This HBO series is currently near the beginning of its second season, centered around how Dr. Paul Weston (Byrne) conducts therapy sessions with four different clients, and then his own individual therapy process with his own therapist, Dr. Gina Toll (Wiest).
In my opinion, the “In Treatment” series is more accurate about the layered complications of the therapy process than the brief bits of therapy shown in Showtime’s “United States of Tara”.
The snippets shown of Tara’s therapy were with an overwhelmed, under-trained, uneducated wimp of a therapist. I suppose it is true that all too many therapists are overwhelmed and unprepared to deal with the healing process for trauma survivors with Dissociative Identity Disorder. Hopefully a referral to a more specialized trauma therapist in season two of Tara will lead to deeper, more meaningful presentations of her therapy process.
With the “In Treatment” series, the clients present with relateable issues, and the therapists become real people – likeable, emotional, genuine, flaws and all.
“In Treatment” shows how therapy is different from person to person. While staying the same, the room “changes” and feels different and unique to each client. The therapists and their rooms are the same from session to session and client to client, and yet they become totally different places as each individual client comes in, exposing his or her own life, pain, feelings, energy, thoughts, and emotion.
It shows how the therapy process challenges therapists to be their best selves at all times, as impossible as that might be.
It shows how much people actually say about themselves when someone is listening closely to what is being said. And it shows how much people do not listen to their own selves, and how they don’t hear the words that come out of their own mouths.
It shows how families speak to each other – or not. And how helpful family members can be to each other – or not. And how loving, kind, supportive, and caring family members can be to each other – or not.
It shows how people wrestle with their emotions, their feelings, their realities, and the denial of those realities. It shows their emotional conflict, turmoil, grief, depression, anxiety, suicidal actions, passive suicidal feelings, anger, panic, fear, dismay, agony, self-harm motives, struggles with life and death.
It shows how the therapy process, while focused around the expression of words and feelings, can be enhanced by paying close attention to the communication from the physical body itself, which sometimes says more than clients can put into words.
It shows how therapists get invested in their clients, and how they build connections and bonds with their clients. The caring can be a real thing.
It shows how important it is for clients to make their own life-decisions, how much people wrestle with their own life decisions, and how quickly therapists get blamed when these decisions do not work out as hoped.
It shows how tender and fragile people can be, even when they outwardly appear to be strong, powerful, and in control.

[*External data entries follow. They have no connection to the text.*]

Definition fix_right_heavy (heightFactor : Z) (node : loc) : M loc :=
  if 1 <? heightFactor then
    n ← get_node node;
    f ← getHeightFactor (right n);
    _ ← (if f <? 0 then
           match right n with
           | None => λ _, Undef
           | Some c => c' ← rotateRight c; set_right node (Some c')
           end
         else mret ());
    rotateLeft node
  else mret node.

(** [AVLTree::rebalance] on a non-null node. *)
Definition rebalance (node : loc) : M loc :=
  _ ← updateHeight node;
  heightFactor ← getHeightFactor (Some node);
  node ← fix_left_heavy heightFactor node;
  fix_right_heavy heightFactor node.

(** *** Insertion *)

(** Record the timestamp of a write in the value at [d], and report it. *)
Definition stamp (d : loc) (value : SimpleString.t) (timestamp : LamportClock.t)
    (newTimestampCounter : Z) (requestFromNode : bool) : M Z :=
  if requestFromNode then
    _ ← set_data d (DataAVLNode value timestamp);
    mret (LamportClock.counter timestamp)
  else
    _ ← set_data d (DataAVLNode value
          (LamportClock.mk newTimestampCounter (LamportClock.nodeId timestamp)));
    mret newTimestampCounter.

It shows the importance of being heard, understood, listened to, and recognized as a worthwhile person, first by others, and then by yourself.
These television shows can lead to a lot of personal thinking and reassessment about your own therapy process, your relationship with your therapist, and how your life is changing and progressing.
How do you relate to what you are seeing “In Treatment”?
* What is your therapy process like?
* How is your therapy impacting your life?
* Do you see your therapist as human as Dr. Weston presents in “In Treatment”?
* Do you blame your therapist when your life plans do not work out as hoped?
* Is your therapist as central to your life as presented in these series?
* Are you more attached to your therapist or to your therapy process?
* What would you do if you realized how human and flawed your therapist is?
* Do you expect your therapist to be something more than a real person?
I wish you the best in your healing journey.